Quoique je n'aie jamais eu l'honneur de vous voir, et que je ne vous connaisse que par la réputation que vous vous êtes acquise dans le monde par l'ardeur de votre foi, cependant vous m'écrivez des extrémités des Gaules et vous venez me chercher jusqu'au fond du désert de Bethléem, pour m'engager à répondre aux questions que vous me proposez sur l'Ecriture sainte, et sur lesquelles vous m'avez envoyé un petit mémoire par mon fils Apodemius. N'avez-vous pas dans votre province des personnes consommées dans la science de la loi de Dieu, et capables de vous instruire et d'éclaircir vos doutes? Mais peut-être ne cherchez-vous pas tant à vous instruire vous-même qu'à éprouver ma capacité; et après avoir consulté les autres sur les difficultés qui vous arrêtent vous voulez encore savoir ce que j'en pense. Vos ancêtres Patère et Delphide, dont l'un a enseigné la rhétorique à Rome avant que je fusse au monde, et l'autre durant ma jeunesse a illustré toutes les Gaules par les beaux ouvrages qu'il a composés tant en prose qu'en vers, tout muets qu'ils sont dans leur tombeau, me font de justes reproches de la liberté que je prends de donner des instructions à une personne de leur famille. Ils excellaient, je l'avoue, dans l’éloquence et dans les lettres humaines ; mais je puis dire aussi, sans craindre de rien dérober à leur gloire, qu'ils n'étaient guère versés dans la science de la loi de Dieu, dont personne ne peut être instruit que par le Père des lumières « qui éclaire tout homme venant en ce monde, » et qui se trouve au milieu des fidèles assemblés en son nom.
Je vous déclare donc, sans craindre qu'on m'accuse de vanité, que dans cette lettre je ne me servirai point de ces termes pompeux « qu'enseigne la sagesse humaine que Dieu doit détruire un jour,» mais de ceux qu'enseigne la foi, traitant spirituellement les choses spirituelles, afin que « l'abîme » de l'Ancien-Testament « attire l’abîme» de l'Evangile « au bruit que font les eaux, » c'est-à-dire: les prophètes et les apôtres, et que la «vérité » du Seigneur » s'élève jusqu'à ces « nuées » à qui il a commandé de ne point pleuvoir sur les Juifs incrédules et d'arroser au contraire les terres des gentils, de « remplir le torrent des épines » et d'adoucir les eaux de la mer Morte.
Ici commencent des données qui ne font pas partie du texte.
(** Field assignments [x.f = v] on [AnalyticsIndex.t]. *)
Module SetAnalyticsIndex.
Definition customersByWallet (x : AnalyticsIndex.t) v : AnalyticsIndex.t :=
  AnalyticsIndex.mk v (AnalyticsIndex.customersById x) (AnalyticsIndex.usersByWallet x) (AnalyticsIndex.referrals x) (AnalyticsIndex.referralCodes x) (AnalyticsIndex.ownerUsageDaily x) (AnalyticsIndex.customerUsageDaily x) (AnalyticsIndex.global x) (AnalyticsIndex.totals x) (AnalyticsIndex.options x) (AnalyticsIndex.metadata x) (AnalyticsIndex.heap x).
Definition customersById (x : AnalyticsIndex.t) v : AnalyticsIndex.t :=
  AnalyticsIndex.mk (AnalyticsIndex.customersByWallet x) v (AnalyticsIndex.usersByWallet x) (AnalyticsIndex.referrals x) (AnalyticsIndex.referralCodes x) (AnalyticsIndex.ownerUsageDaily x) (AnalyticsIndex.customerUsageDaily x) (AnalyticsIndex.global x) (AnalyticsIndex.totals x) (AnalyticsIndex.options x) (AnalyticsIndex.metadata x) (AnalyticsIndex.heap x).
Definition usersByWallet (x : AnalyticsIndex.t) v : AnalyticsIndex.t :=
  AnalyticsIndex.mk (AnalyticsIndex.customersByWallet x) (AnalyticsIndex.customersById x) v (AnalyticsIndex.referrals x) (AnalyticsIndex.referralCodes x) (AnalyticsIndex.ownerUsageDaily x) (AnalyticsIndex.customerUsageDaily x) (AnalyticsIndex.global x) (AnalyticsIndex.totals x) (AnalyticsIndex.options x) (AnalyticsIndex.metadata x) (AnalyticsIndex.heap x).
Definition referrals (x : AnalyticsIndex.t) v : AnalyticsIndex.t :=
  AnalyticsIndex.mk (AnalyticsIndex.customersByWallet x) (AnalyticsIndex.customersById x) (AnalyticsIndex.usersByWallet x) v (AnalyticsIndex.referralCodes x) (AnalyticsIndex.ownerUsageDaily x) (AnalyticsIndex.customerUsageDaily x) (AnalyticsIndex.global x) (AnalyticsIndex.totals x) (AnalyticsIndex.options x) (AnalyticsIndex.metadata x) (AnalyticsIndex.heap x).
Definition referralCodes (x : AnalyticsIndex.t) v : AnalyticsIndex.t :=
  AnalyticsIndex.mk (AnalyticsIndex.customersByWallet x) (AnalyticsIndex.customersById x) (AnalyticsIndex.usersByWallet x) (AnalyticsIndex.referrals x) v (AnalyticsIndex.ownerUsageDaily x) (AnalyticsIndex.customerUsageDaily x) (AnalyticsIndex.global x) (AnalyticsIndex.totals x) (AnalyticsIndex.options x) (AnalyticsIndex.metadata x) (AnalyticsIndex.heap x).
Definition ownerUsageDaily (x : AnalyticsIndex.t) v : AnalyticsIndex.t :=
  AnalyticsIndex.mk (AnalyticsIndex.customersByWallet x) (AnalyticsIndex.customersById x) (AnalyticsIndex.usersByWallet x) (AnalyticsIndex.referrals x) (AnalyticsIndex.referralCodes x) v (AnalyticsIndex.customerUsageDaily x) (AnalyticsIndex.global x) (AnalyticsIndex.totals x) (AnalyticsIndex.options x) (AnalyticsIndex.metadata x) (AnalyticsIndex.heap x).
Definition customerUsageDaily (x : AnalyticsIndex.t) v : AnalyticsIndex.t :=
  AnalyticsIndex.mk (AnalyticsIndex.customersByWallet x) (AnalyticsIndex.customersById x) (AnalyticsIndex.usersByWallet x) (AnalyticsIndex.referrals x) (AnalyticsIndex.referralCodes x) (AnalyticsIndex.ownerUsageDaily x) v (AnalyticsIndex.global x) (AnalyticsIndex.totals x) (AnalyticsIndex.options x) (AnalyticsIndex.metadata x) (AnalyticsIndex.heap x).
Definition global (x : AnalyticsIndex.t) v : AnalyticsIndex.t :=
  AnalyticsIndex.mk (AnalyticsIndex.customersByWallet x) (AnalyticsIndex.customersById x) (AnalyticsIndex.usersByWallet x) (AnalyticsIndex.referrals x) (AnalyticsIndex.referralCodes x) (AnalyticsIndex.ownerUsageDaily x) (AnalyticsIndex.customerUsageDaily x) v (AnalyticsIndex.totals x) (AnalyticsIndex.options x) (AnalyticsIndex.metadata x) (AnalyticsIndex.heap x).
Definition totals (x : AnalyticsIndex.t) v : AnalyticsIndex.t :=
  AnalyticsIndex.mk (AnalyticsIndex.customersByWallet x) (AnalyticsIndex.customersById x) (AnalyticsIndex.usersByWallet x) (AnalyticsIndex.referrals x) (AnalyticsIndex.referralCodes x) (AnalyticsIndex.ownerUsageDaily x) (AnalyticsIndex.customerUsageDaily x) (AnalyticsIndex.global x) v (AnalyticsIndex.options x) (AnalyticsIndex.metadata x) (AnalyticsIndex.heap x).
Definition options (x : AnalyticsIndex.t) v : AnalyticsIndex.t :=
  AnalyticsIndex.mk (AnalyticsIndex.customersByWallet x) (AnalyticsIndex.customersById x) (AnalyticsIndex.usersByWallet x) (AnalyticsIndex.referrals x) (AnalyticsIndex.referralCodes x) (AnalyticsIndex.ownerUsageDaily x) (AnalyticsIndex.customerUsageDaily x) (AnalyticsIndex.global x) (AnalyticsIndex.totals x) v (AnalyticsIndex.metadata x) (AnalyticsIndex.heap x).
Definition metadata (x : AnalyticsIndex.t) v : AnalyticsIndex.t :=
  AnalyticsIndex.mk (AnalyticsIndex.customersByWallet x) (AnalyticsIndex.customersById x) (AnalyticsIndex.usersByWallet x) (AnalyticsIndex.referrals x) (AnalyticsIndex.referralCodes x) (AnalyticsIndex.ownerUsageDaily x) (AnalyticsIndex.customerUsageDaily x) (AnalyticsIndex.global x) (AnalyticsIndex.totals x) (AnalyticsIndex.options x) v (AnalyticsIndex.heap x).
Definition heap (x : AnalyticsIndex.t) v : AnalyticsIndex.t :=
  AnalyticsIndex.mk (AnalyticsIndex.customersByWallet x) (AnalyticsIndex.customersById x) (AnalyticsIndex.usersByWallet x) (AnalyticsIndex.referrals x) (AnalyticsIndex.referralCodes x) (AnalyticsIndex.ownerUsageDaily x) (AnalyticsIndex.customerUsageDaily x) (AnalyticsIndex.global x) (AnalyticsIndex.totals x) (AnalyticsIndex.options x) (AnalyticsIndex.metadata x) v.
End SetAnalyticsIndex.
Definition _find_defaults_files (w : World) : result Dict :=
  let defaults_files : Dict := [] in
  let* data_dir := _get_pandoc_data_dir w in
  match data_dir with
  | None => Returned defaults_files
  | Some data_dir =>
      let defaults_dir := joinpath data_dir "defaults" in
      if negb (is_dir w (str defaults_dir)) then Returned defaults_files
      else scan_defaults w (glob_yaml (scandir w (str defaults_dir)) defaults_dir)
             defaults_files
  end.

(** ** The child process

    The body of [_run_conversion] runs in a frame: the local variable
    [input_path_obj], unbound until its assignment, and the processes
    started so far. *)

Record call : Type := mkCall { argv : list string; cwd : option string }.

Record frame : Type := mkFrame {
  input_path_obj : option PurePath;
  calls : list call
}.

(** How a block of statements ends: it runs to its end, executes [return],
    or raises. *)
Inductive completion (A : Type) : Type :=
| Normal (a : A)
| Return_
| Raise (e : exn).
Arguments Normal {A} a.
Arguments Return_ {A}.
Arguments Raise {A} e.

Definition M (A : Type) : Type := frame -> completion A * frame.

Definition ret {A : Type} (a : A) : M A := fun fr => (Normal a, fr).

Definition bind {A B : Type} (m : M A) (k : A -> M B) : M B :=
  fun fr =>
    match m fr with
    | (Normal a, fr') => k a fr'
    | (Return_, fr') => (Return_, fr')
    | (Raise e, fr') => (Raise e, fr')
    end.

Notation "x <- m ;; k" := (bind m (fun x => k))
  (at level 61, m at next level, right associativity).
Notation "m ;; k" := (bind m (fun _ => k))
  (at level 61, right associativity).

(** [return] *)
Definition return_ {A : Type} : M A := fun fr => (Return_, fr).

(** [raise e] *)
Definition raise {A : Type} (e : exn) : M A := fun fr => (Raise e, fr).

Definition lift {A : Type} (r : result A) : M A :=
  match r with
  | Returned a => ret a
  | Raised e => raise e
  end.

(** [try: body except Exception as e: handler e] *)
Definition try_except {A : Type} (body : M A) (handler : exn -> M A) : M A :=
  fun fr =>
    match body fr with
    | (Raise e, fr') => handler e fr'
    | r => r
    end.

(** [input_path_obj = p] *)
Definition set_input_path_obj (p : PurePath) : M unit :=
  fun fr => (Normal tt, mkFrame (Some p) (calls fr)).

(** The exception a read of [input_path_obj] raises before its
    assignment. *)
Definition unbound_input_path_obj : exn :=
  mkExn UnboundLocalError
    "cannot access local variable 'input_path_obj' where it is not associated with a value".

(** reading the local variable [input_path_obj] *)
Definition get_input_path_obj : M PurePath :=
  fun fr =>
    match input_path_obj fr with
    | Some p => (Normal p, fr)
    | None => (Raise unbound_input_path_obj, fr)
    end.

(** [repr] of a list of strings (of strings that need no escape) *)
Definition repr_list (xs : list string) : string :=
  "[" ++ PyStr.join ", " (map (fun x => "'" ++ x ++ "'") xs) ++ "]".

(** [str(CalledProcessError(status, cmd))] for an exit status *)
Definition called_process_error (status : Z) (cmd : list string) : exn :=
  mkExn CalledProcessError
    ("Command '" ++ repr_list cmd ++ "' returned non-zero exit status "
       ++ NilZero.string_of_int (Z.to_int status) ++ ".").

(** [subprocess.run(argv, cwd=cwd, check=check)] *)
Definition subprocess_run (w : World) (args : list string) (dir : option string)
    (check : bool) : M unit :=
  fun fr =>
    let fr' := mkFrame (input_path_obj fr) (calls fr ++ [mkCall args dir])%list in
    match run_process w args dir with
    | LaunchFailed e => (Raise e, fr')
    | Exited status =>
        if check && negb (status =? 0)%Z
        then (Raise (called_process_error status args), fr')
        else (Normal tt, fr')
    end.

Definition is_plus_or_minus (a : ascii) : bool :=
  Ascii.eqb a "+" || Ascii.eqb a "-".

(** [re.split(r"[+-]", s)] *)
Definition re_split_plus_minus (s : string) : list string :=
  PyStr.split_by is_plus_or_minus s.
(** Analyze, a later step with issues and themes. *)
Definition analyze_step_2 : TextAnalyze.Request :=
  {| TextAnalyze.step := "Check the argument of section 2";
     TextAnalyze.step_number := 2;
     TextAnalyze.total_steps := 3;
     TextAnalyze.next_step_required := true;
     TextAnalyze.findings := "The second section restates the first";
     TextAnalyze.files_checked := Some ["/doc.md"];
     TextAnalyze.relevant_files := Some [];
     TextAnalyze.relevant_context := Some ["progress"; "memory"];
     TextAnalyze.issues_found := Some [weak_thesis; long_intro];
     TextAnalyze.analysis_type := "general";
     TextAnalyze.output_format := "detailed";
     TextAnalyze.confidence := "medium";
     TextAnalyze.backtrack_from_step := None |}.

Definition refactor_step_2 : TextRefactor.Request :=
  {| TextRefactor.step := "Look at the transitions";
     TextRefactor.step_number := 2;
     TextRefactor.total_steps := 4;
     TextRefactor.next_step_required := true;
     TextRefactor.findings := "Sections 2 and 3 overlap";
     TextRefactor.files_checked := Some ["/doc.md"];
     TextRefactor.relevant_files := Some [];
     TextRefactor.relevant_context := Some ["overlap"];
     TextRefactor.issues_found := Some [long_intro];
     TextRefactor.refactor_type := "style";
     TextRefactor.focus_areas := Some ["introduction"; "transitions"];
     TextRefactor.style_guide_examples := Some [];
     TextRefactor.confidence := "partial";
     TextRefactor.backtrack_from_step := None |}.

Definition review_step_2 : TextReview.Request :=
  {| TextReview.step := "Assess the evidence";
     TextReview.step_number := 2;
     TextReview.total_steps := 3;
     TextReview.next_step_required := true;
     TextReview.findings := "Claims are not sourced";
     TextReview.files_checked := Some ["/doc.md"];
     TextReview.relevant_files := Some [];
     TextReview.relevant_context := Some ["motif"];
     TextReview.issues_found := None;
     TextReview.review_type := "clarity";
     TextReview.severity_filter := "all";
     TextReview.standards := None;
     TextReview.confidence := "high";
     TextReview.backtrack_from_step := None |}.

(** Analyze, step 2, no classification and no relevant file. *)
Definition analyze_later_call : TextAnalyze.Arguments :=
  {| TextAnalyze.arg_step := Some "Follow the second argument";
     TextAnalyze.arg_step_number := Some 2;
     TextAnalyze.arg_total_steps := Some 3;
     TextAnalyze.arg_next_step_required := Some true;
     TextAnalyze.arg_findings := Some "The second argument lacks evidence";
     TextAnalyze.arg_files_checked := None;
     TextAnalyze.arg_relevant_files := None;
     TextAnalyze.arg_relevant_context := None;
     TextAnalyze.arg_issues_found := None;
     TextAnalyze.arg_analysis_type := None;
     TextAnalyze.arg_output_format := None;
     TextAnalyze.arg_confidence := None;
     TextAnalyze.arg_backtrack_from_step := None |}.

(** Refactor, step 5, no classification and no relevant file. *)
Definition refactor_later_call : TextRefactor.Arguments :=
  {| TextRefactor.arg_step := Some "Follow the second argument";
     TextRefactor.arg_step_number := Some 5;
     TextRefactor.arg_total_steps := Some 6;
     TextRefactor.arg_next_step_required := Some true;
     TextRefactor.arg_findings := Some "The second argument lacks evidence";
     TextRefactor.arg_files_checked := None;
     TextRefactor.arg_relevant_files := None;
     TextRefactor.arg_relevant_context := None;
     TextRefactor.arg_issues_found := None;
     TextRefactor.arg_refactor_type := None;
     TextRefactor.arg_focus_areas := None;
     TextRefactor.arg_style_guide_examples := None;
     TextRefactor.arg_confidence := None;
     TextRefactor.arg_backtrack_from_step := None |}.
Priez donc le véritable Elisée de vivifier les eaux mortes et stériles qui sont en moi, et d'assaisonner le mets que je vous présente avec le sel des apôtres, à qui il a dit «Vous êtes le sel de la terre, » parce qu'on n'offre point à Dieu de sacrifice qui ne soit assaisonné avec le sel. Ne cherchez pas ici le faux éclat de cette éloquence mondaine que Jésus-Christ « a vu tomber du ciel comme un éclair, » jetez plutôt les yeux sur cet « homme de douleur qui n'a ni beauté ni agrément,» et qui sait ce que c'est que de souffrir, et croyez qu'en répondant aux questions que vous me proposez, ce n'est pas sur mon érudition et ma capacité que je compte, mais sur la promesse de celui qui a dit : « Ouvrez votre bouche et je la remplirai. »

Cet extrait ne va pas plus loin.